(* ===== verification/DictMap.v ===== *)
(** * Hash tables: the public operations are those of finite maps *)

From stdpp Require Import base list numbers option tactics gmap fin_maps.
From S2P Require Import Prelude Dict DictInv.

Section Map.
Context {K V : Type} `{Countable K}.
Context (hash : K -> Z).
Context (resize_allowed : Z -> Z -> Z -> bool) (force_full_rehash : bool) (can_resize : dictResizeEnable).

Abbreviation ht := (ht K V).
Abbreviation dict := (dict K V).
Abbreviation dict_wf := (dict_wf (V:=V) hash).
Abbreviation preserves := (preserves (V:=V) hash).

(** ** The map of a dict *)

Lemma dict_map_lookup (d : dict) k v : dict_wf d -> dict_map d !! k = Some v <-> (k, v) ∈ entries d.
Proof. intros Hd. symmetry. apply elem_of_list_to_map. by apply (dw_keys hash). Qed.

Lemma dict_map_None (d : dict) k : k ∉ (entries d).*1 -> dict_map d !! k = None.
Proof. apply not_elem_of_list_to_map_1. Qed.

Lemma dict_map_cons (d : dict) k v es :
  dict_wf d -> entries d ≡ₚ (k, v) :: es -> dict_map d = <[k := v]> (list_to_map es) /\ k ∉ es.*1.
Proof.
  intros Hd Hp. pose proof (dw_keys hash _ Hd) as Hk. unfold dict_map. split.
  - change (<[k := v]> (list_to_map es)) with (list_to_map (M:=gmap K V) ((k, v) :: es)).
    by apply list_to_map_proper.
  - rewrite Hp in Hk. cbn in Hk. by apply NoDup_cons in Hk as [? _].
Qed.
(** The loop that deletes nodes while [cond] holds; [traversed] is the rank the
    version by rank counts. *)
Fixpoint delete_loop (fuel : nat) (z : zskiplist) (d : dict (list Z) positive) (cond : mem -> Z -> positive -> option bool)
    (update : list (positive * Z)) (x : option positive) (traversed removed : Z)
    : option (zskiplist * dict (list Z) positive * Z) :=
  match x with
  | None => Some (z, d, removed)
  | Some x =>
      b ← cond (zsl_mem z) traversed x;
      if negb b then Some (z, d, removed)
      else
        match fuel with
        | O => None
        | S fuel =>
            next ← m_fwd (zsl_mem z) !! (x, 0%nat);
            z ← zslUnlinkNode z x update;
            ele ← zslGetNodeElement (zsl_mem z) x;
            '(d, _) ← dictDelete hash resize_allowed force_full_rehash can_resize d ele;
            z ← free_node z x;
            delete_loop fuel z d cond update next (u64 (traversed + 1)) (u64 (removed + 1))
        end
  end.

(** The search for the first node to delete, and the loop. *)
Definition delete_from (z : zskiplist) (d : dict (list Z) positive) (skip : Z -> positive -> option bool)
    (cond : mem -> Z -> positive -> option bool) : option (zskiplist * dict (list Z) positive * Z) :=
  update ← find_update z skip;
  '(x, traversed) ← update !! 0%nat;
  x ← m_fwd (zsl_mem z) !! (x, 0%nat);
  delete_loop (loop_fuel z) z d cond update x (u64 (traversed + 1)) 0.

Definition zslDeleteRangeByScore (z : zskiplist) (range : zrangespec) (d : dict (list Z) positive) :=
  delete_from z d (fun _ y => s ← m_score (zsl_mem z) !! y; Some (negb (zslValueGteMin s range)))
    (fun m _ x => s ← m_score m !! x; Some (zslValueLteMax s range)).

Definition zslDeleteRangeByLex (z : zskiplist) (range : zlexrangespec) (d : dict (list Z) positive) :=
  delete_from z d (fun _ y => e ← zslGetNodeElement (zsl_mem z) y; Some (negb (zslLexValueGteMin e range)))
    (fun m _ x => e ← zslGetNodeElement m x; Some (zslLexValueLteMax e range)).

(** [start] and [end_] are 1-based. *)
Definition zslDeleteRangeByRank (z : zskiplist) (start end_ : Z) (d : dict (list Z) positive) :=
  delete_from z d (fun t _ => Some (t <? start)) (fun _ t _ => Some (t <=? end_)).
End Skiplist.
Lemma set_span_ok m x l s : ((0 < l)%nat -> is_Some (m_span m !! (x, l))) ->
  exists m', zslSetNodeSpanAtLevel m x l s = Some m' /\ same_data m m' /\ m_fwd m' = m_fwd m /\
    m_span m' = if decide (0 < l)%nat then <[(x, l) := s]> (m_span m) else m_span m.
Proof.
  intros Hs. unfold zslSetNodeSpanAtLevel, set_span. destruct (Nat.ltb_spec 0 l) as [Hl|Hl].
  - rewrite store_ok by auto. eexists. split; [done|]. rewrite decide_True by done. by split_and!.
  - exists m. rewrite decide_False by lia. by split_and!.
Qed.

Lemma incr_span_ok m x l s k : ((0 < l)%nat -> m_span m !! (x, l) = Some s) ->
  exists m', zslIncrNodeSpanAtLevel m x l k = Some m' /\ same_data m m' /\ m_fwd m' = m_fwd m /\
    m_span m' = if decide (0 < l)%nat then <[(x, l) := u64 (s + k)]> (m_span m) else m_span m.
Proof.
  intros Hs. unfold zslIncrNodeSpanAtLevel, set_span. destruct (Nat.ltb_spec 0 l) as [Hl|Hl].
  - rewrite Hs by done. cbn. rewrite store_ok by (rewrite Hs by done; done). eexists. split; [done|].
    rewrite decide_True by done. by split_and!.
  - exists m. rewrite decide_False by lia. by split_and!.
Qed.

Lemma decr_span_ok m x l s k : ((0 < l)%nat -> m_span m !! (x, l) = Some s) ->
  exists m', zslDecrNodeSpanAtLevel m x l k = Some m' /\ same_data m m' /\ m_fwd m' = m_fwd m /\
    m_span m' = if decide (0 < l)%nat then <[(x, l) := u64 (s - k)]> (m_span m) else m_span m.
Proof.
  intros Hs. unfold zslDecrNodeSpanAtLevel, set_span. destruct (Nat.ltb_spec 0 l) as [Hl|Hl].
  - rewrite Hs by done. cbn. rewrite store_ok by (rewrite Hs by done; done). eexists. split; [done|].
    rewrite decide_True by done. by split_and!.
  - exists m. rewrite decide_False by lia. by split_and!.
Qed.

(** A loop over levels that changes one level per turn: [step m l m'] changes
    level [l] only, as [F] and [G] say. *)
Definition level_effect m m' (lo hi : nat) (F : positive -> nat -> option (option positive))
    (G : positive -> nat -> option Z) : Prop :=
  same_data m m' /\
  (forall x l, m_fwd m' !! (x, l) = if decide (lo <= l < hi)%nat then F x l else m_fwd m !! (x, l)) /\
  (forall x l, m_span m' !! (x, l) = if decide (lo <= l < hi /\ 0 < l)%nat then G x l else m_span m !! (x, l)).

Lemma level_effect_nil m lo F G : level_effect m m lo lo F G.
Proof. split_and!; [by split|..]; intros x l; by rewrite decide_False by lia. Qed.

Lemma level_effect_cons m m1 m2 lo hi F G : (lo < hi)%nat ->
  level_effect m m1 lo (S lo) F G -> level_effect m1 m2 (S lo) hi F G -> level_effect m m2 lo hi F G.
Proof.
  intros Hlt (D1 & F1 & G1) (D2 & F2 & G2). split_and!; [by eapply same_data_trans|..]; intros x l.
  - rewrite F2, F1. repeat case_decide; try done; lia.
  - rewrite G2, G1. repeat case_decide; try done; lia.
Qed.

(** ** The loops of insertion *)

Section Loops.
Context (node : positive) (update : list (positive * Z)) (u : nat -> positive) (r : nat -> Z).
Context (f : nat -> option positive) (sp : nat -> Z).

Definition link_fwd m (x : positive) (l : nat) : option (option positive) :=
  if decide (x = node) then Some (f l) else if decide (x = u l) then Some (Some node) else m_fwd m !! (x, l).
Definition link_span m (rank0 : Z) (x : positive) (l : nat) : option Z :=
  if decide (x = node) then Some (u64 (sp l - u64 (rank0 - r l)))
  else if decide (x = u l) then Some (u64 (u64 (rank0 - r l) + 1)) else m_span m !! (x, l).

- **WORK REQUIRED**: Make a verbatim copy of each record.

- **EXERCISE RESPONSE**:
(* ===== verification/DictMap.v ===== *)
(** * Hash tables: the public operations are those of finite maps *)

From stdpp Require Import base list numbers option tactics gmap fin_maps.
From S2P Require Import Prelude Dict DictInv.

Section Map.
Context {K V : Type} `{Countable K}.
Context (hash : K -> Z).
Context (resize_allowed : Z -> Z -> Z -> bool) (force_full_rehash : bool) (can_resize : dictResizeEnable).

Abbreviation ht := (ht K V).
Abbreviation dict := (dict K V).
Abbreviation dict_wf := (dict_wf (V:=V) hash).
Abbreviation preserves := (preserves (V:=V) hash).

(** ** The map of a dict *)

Lemma dict_map_lookup (d : dict) k v : dict_wf d -> dict_map d !! k = Some v <-> (k, v) ∈ entries d.
Proof. intros Hd. symmetry. apply elem_of_list_to_map. by apply (dw_keys hash). Qed.

Lemma dict_map_None (d : dict) k : k ∉ (entries d).*1 -> dict_map d !! k = None.
Proof. apply not_elem_of_list_to_map_1. Qed.

Lemma dict_map_cons (d : dict) k v es :
  dict_wf d -> entries d ≡ₚ (k, v) :: es -> dict_map d = <[k := v]> (list_to_map es) /\ k ∉ es.*1.
Proof.
  intros Hd Hp. pose proof (dw_keys hash _ Hd) as Hk. unfold dict_map. split.
  - change (<[k := v]> (list_to_map es)) with (list_to_map (M:=gmap K V) ((k, v) :: es)).
    by apply list_to_map_proper.
  - rewrite Hp in Hk. cbn in Hk. by apply NoDup_cons in Hk as [? _].
Qed.
(** The loop that deletes nodes while [cond] holds; [traversed] is the rank the
    version by rank counts. *)
Fixpoint delete_loop (fuel : nat) (z : zskiplist) (d : dict (list Z) positive) (cond : mem -> Z -> positive -> option bool)
    (update : list (positive * Z)) (x : option positive) (traversed removed : Z)
    : option (zskiplist * dict (list Z) positive * Z) :=
  match x with
  | None => Some (z, d, removed)
  | Some x =>
      b ← cond (zsl_mem z) traversed x;
      if negb b then Some (z, d, removed)
      else
        match fuel with
        | O => None
        | S fuel =>
            next ← m_fwd (zsl_mem z) !! (x, 0%nat);
            z ← zslUnlinkNode z x update;
            ele ← zslGetNodeElement (zsl_mem z) x;
            '(d, _) ← dictDelete hash resize_allowed force_full_rehash can_resize d ele;
            z ← free_node z x;
            delete_loop fuel z d cond update next (u64 (traversed + 1)) (u64 (removed + 1))
        end
  end.

(** The search for the first node to delete, and the loop. *)
Definition delete_from (z : zskiplist) (d : dict (list Z) positive) (skip : Z -> positive -> option bool)
    (cond : mem -> Z -> positive -> option bool) : option (zskiplist * dict (list Z) positive * Z) :=
  update ← find_update z skip;
  '(x, traversed) ← update !! 0%nat;
  x ← m_fwd (zsl_mem z) !! (x, 0%nat);
  delete_loop (loop_fuel z) z d cond update x (u64 (traversed + 1)) 0.

Definition zslDeleteRangeByScore (z : zskiplist) (range : zrangespec) (d : dict (list Z) positive) :=
  delete_from z d (fun _ y => s ← m_score (zsl_mem z) !! y; Some (negb (zslValueGteMin s range)))
    (fun m _ x => s ← m_score m !! x; Some (zslValueLteMax s range)).

Definition zslDeleteRangeByLex (z : zskiplist) (range : zlexrangespec) (d : dict (list Z) positive) :=
  delete_from z d (fun _ y => e ← zslGetNodeElement (zsl_mem z) y; Some (negb (zslLexValueGteMin e range)))
    (fun m _ x => e ← zslGetNodeElement m x; Some (zslLexValueLteMax e range)).

(** [start] and [end_] are 1-based. *)
Definition zslDeleteRangeByRank (z : zskiplist) (start end_ : Z) (d : dict (list Z) positive) :=
  delete_from z d (fun t _ => Some (t <? start)) (fun _ t _ => Some (t <=? end_)).
End Skiplist.
Lemma set_span_ok m x l s : ((0 < l)%nat -> is_Some (m_span m !! (x, l))) ->
  exists m', zslSetNodeSpanAtLevel m x l s = Some m' /\ same_data m m' /\ m_fwd m' = m_fwd m /\
    m_span m' = if decide (0 < l)%nat then <[(x, l) := s]> (m_span m) else m_span m.
Proof.
  intros Hs. unfold zslSetNodeSpanAtLevel, set_span. destruct (Nat.ltb_spec 0 l) as [Hl|Hl].
  - rewrite store_ok by auto. eexists. split; [done|]. rewrite decide_True by done. by split_and!.
  - exists m. rewrite decide_False by lia. by split_and!.
Qed.

Lemma incr_span_ok m x l s k : ((0 < l)%nat -> m_span m !! (x, l) = Some s) ->
  exists m', zslIncrNodeSpanAtLevel m x l k = Some m' /\ same_data m m' /\ m_fwd m' = m_fwd m /\
    m_span m' = if decide (0 < l)%nat then <[(x, l) := u64 (s + k)]> (m_span m) else m_span m.
Proof.
  intros Hs. unfold zslIncrNodeSpanAtLevel, set_span. destruct (Nat.ltb_spec 0 l) as [Hl|Hl].
  - rewrite Hs by done. cbn. rewrite store_ok by (rewrite Hs by done; done). eexists. split; [done|].
    rewrite decide_True by done. by split_and!.
  - exists m. rewrite decide_False by lia. by split_and!.
Qed.

Lemma decr_span_ok m x l s k : ((0 < l)%nat -> m_span m !! (x, l) = Some s) ->
  exists m', zslDecrNodeSpanAtLevel m x l k = Some m' /\ same_data m m' /\ m_fwd m' = m_fwd m /\
    m_span m' = if decide (0 < l)%nat then <[(x, l) := u64 (s - k)]> (m_span m) else m_span m.
Proof.
  intros Hs. unfold zslDecrNodeSpanAtLevel, set_span. destruct (Nat.ltb_spec 0 l) as [Hl|Hl].
  - rewrite Hs by done. cbn. rewrite store_ok by (rewrite Hs by done; done). eexists. split; [done|].
    rewrite decide_True by done. by split_and!.
  - exists m. rewrite decide_False by lia. by split_and!.
Qed.

(** A loop over levels that changes one level per turn: [step m l m'] changes
    level [l] only, as [F] and [G] say. *)
Definition level_effect m m' (lo hi : nat) (F : positive -> nat -> option (option positive))
    (G : positive -> nat -> option Z) : Prop :=
  same_data m m' /\
  (forall x l, m_fwd m' !! (x, l) = if decide (lo <= l < hi)%nat then F x l else m_fwd m !! (x, l)) /\
  (forall x l, m_span m' !! (x, l) = if decide (lo <= l < hi /\ 0 < l)%nat then G x l else m_span m !! (x, l)).

Lemma level_effect_nil m lo F G : level_effect m m lo lo F G.
Proof. split_and!; [by split|..]; intros x l; by rewrite decide_False by lia. Qed.

Lemma level_effect_cons m m1 m2 lo hi F G : (lo < hi)%nat ->
  level_effect m m1 lo (S lo) F G -> level_effect m1 m2 (S lo) hi F G -> level_effect m m2 lo hi F G.
Proof.
  intros Hlt (D1 & F1 & G1) (D2 & F2 & G2). split_and!; [by eapply same_data_trans|..]; intros x l.
  - rewrite F2, F1. repeat case_decide; try done; lia.
  - rewrite G2, G1. repeat case_decide; try done; lia.
Qed.

(** ** The loops of insertion *)

Section Loops.
Context (node : positive) (update : list (positive * Z)) (u : nat -> positive) (r : nat -> Z).
Context (f : nat -> option positive) (sp : nat -> Z).

Definition link_fwd m (x : positive) (l : nat) : option (option positive) :=
  if decide (x = node) then Some (f l) else if decide (x = u l) then Some (Some node) else m_fwd m !! (x, l).
Definition link_span m (rank0 : Z) (x : positive) (l : nat) : option Z :=
  if decide (x = node) then Some (u64 (sp l - u64 (rank0 - r l)))
  else if decide (x = u l) then Some (u64 (u64 (rank0 - r l) + 1)) else m_span m !! (x, l).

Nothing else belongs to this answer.